MEMPHIS, Tenn. (WMC) - Eliza Warren cares for her elderly mother part-time.
The 78-year-old has Chronic Obstructive Pulmonary Disease (COPD), which makes her particularly vulnerable to COVID-19.
“I know many people want to get vaccinated, and I’m certainly not the most important person, but I am just curious to find out when caregivers who take care of family members in the home will be in line for the vaccination?” Warren told The WMC Action News 5 Investigators.
It has been five weeks since the first COVID-19 vaccines arrived in the Mid-South and thousands of people are anxiously awaiting their first dose.
Where you live plays a major role in when you can be vaccinated.
So far, state health departments have released generic schedules but until more doses are shipped out by the federal government specifics are hard to come by.
In the Mid-South, Mississippi, Arkansas and Tennessee are all in different phases, which dictate who qualifies for the vaccine right now.
Tennessee residents can check county phases on the Tennessee Department of Health website.

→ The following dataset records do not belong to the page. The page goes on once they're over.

(** The closed range of integers a format character accepts; [None] for
    the floating-point ones. *)
Definition code_range (k : fmt_code) : option (Z * Z) :=
  match k with
  | c_B => Some (0, 2 ^ 8 - 1)
  | c_H => Some (0, 2 ^ 16 - 1)
  | c_I => Some (0, 2 ^ 32 - 1)
  | c_Q => Some (0, 2 ^ 64 - 1)
  | c_b => Some (- 2 ^ 7, 2 ^ 7 - 1)
  | c_h => Some (- 2 ^ 15, 2 ^ 15 - 1)
  | c_i => Some (- 2 ^ 31, 2 ^ 31 - 1)
  | c_q => Some (- 2 ^ 63, 2 ^ 63 - 1)
  | c_f | c_d => None
  end.

Definition in_order (o : byte_order) (little : list byte) : list byte :=
  match o with
  | LittleEndian => little
  | BigEndian => rev little
  end.

(** The float argument of ['f'] and ['d']: a [float], or an [int]
    converted to one (too large an [int] is a [struct.error]). *)
Definition as_double (v : pyval) : result spec_float :=
  match v with
  | PyFloat f => ok f
  | PyInt z =>
      let f := PyFloat.of_int z in
      if PyFloat.is_infinity f then raise StructError else ok f
  end.

(** One item of the packed string.  An integer out of the range of its
    format character, or a [float] where an integer is required, is a
    [struct.error]; a finite [float] that rounds to a binary32 infinity
    is an [OverflowError], which [struct] turns into a [struct.error] when
    the argument was an [int]. *)
Definition pack_item (o : byte_order) (k : fmt_code) (v : pyval)
  : result (list byte) :=
  match code_range k with
  | Some (lo, hi) =>
      match v with
      | PyInt z =>
          if (lo <=? z) && (z <=? hi)
          then ok (in_order o (le_bytes (code_size k) z))
          else raise StructError
      | PyFloat _ => raise StructError
      end
  | None =>
      rbind (as_double v) (fun x =>
        match k with
        | c_f =>
            let y := PyFloat.to_single x in
            if PyFloat.is_infinity y && negb (PyFloat.is_infinity x)
            then raise (match v with
                        | PyInt _ => StructError
                        | PyFloat _ => OverflowError
                        end)
            else ok (in_order o (le_bytes 4 (PyFloat.bits32 y)))
        | _ => ok (in_order o (le_bytes 8 (PyFloat.bits64 x)))
        end)
  end.

(** Zero bytes inserted before an item at offset [off] so that it starts
    at a multiple of its alignment [al]. *)
Definition padding (off al : Z) : list byte :=
  repeat x00 (Z.to_nat ((- off) mod al)).

(** The items in order; [acc] is the string packed so far, which in native
    mode fixes the padding.  Too few or too many arguments is a
    [struct.error]. *)
Fixpoint pack_items (pf : platform) (m : mode) (ks : list fmt_code)
    (vs : list pyval) (acc : list byte) : result (list byte) :=
  match ks, vs with
  | [], [] => ok acc
  | k :: ks', v :: vs' =>
      match m with
      | Standard o =>
          rbind (pack_item o k v) (fun bs =>
            pack_items pf m ks' vs' (acc ++ bs))
      | Native =>
          rbind (pack_item (native_order pf) k v) (fun bs =>
            pack_items pf m ks' vs'
              (acc ++ padding (Z.of_nat (length acc)) (native_align pf k) ++ bs))
      end
  | _, _ => raise StructError
  end.

(** [struct.pack(fmt, *args)] *)
Definition pack (pf : platform) (fmt : string) (args : list pyval)
  : result (list byte) :=
  rbind (parse_format pf fmt) (fun '(m, ks) => pack_items pf m ks args []).

End PyStruct.


(** ** The operating system as the programs see it *)

Module Os.
Import Py.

For example, Shelby County is in phases 1a1 and 1a2, which means first responders, funeral home workers and those 75 and older are among those who can get the vaccine.
The state’s website also shows which counties have vaccines available, and which ones don’t.
In Shelby County, vaccine is limited and all first-dose appointments for January are full.
When new slots open up, you will be able to make an appointment by calling 901-222-SHOT (7468).
Eventually, the Shelby County Health Department says you’ll be able to make an appointment online.
To schedule a vaccine appointment in the Natural State, go to the Arkansas Department of Health website and pull up its map to find the nearest pharmacy or health care provider offering the vaccine.
The contact information for each pharmacy and provider is listed on the site.
In Mississippi, there aren’t phases to follow.
Instead, the Mississippi Department of Health lists who qualifies for the vaccine right now, which can make planning ahead difficult.
Currently there are no first-dose appointments available statewide…
When more stock arrives, more appointments will open up. Go to the website, scroll down on the site and then click ‘appointment’.
Meanwhile, Warren hopes there’s enough vaccine available when it’s her turn because Tennessee’s vaccination plan does not include in-home caregivers if they’re not also healthcare workers.
“I’ll be driving my mom to get her vaccination on the 28th. I’ve just been hoping when we drive up I can say ‘hey, I’m her caregiver can I have a shot also?’” Said Warren.
With no appointments available right now, The Investigators asked the Shelby County Health Department if all vaccines were being used.
Dr. Alicia Haushalter said every dose is accounted for and none have been wasted or thrown away.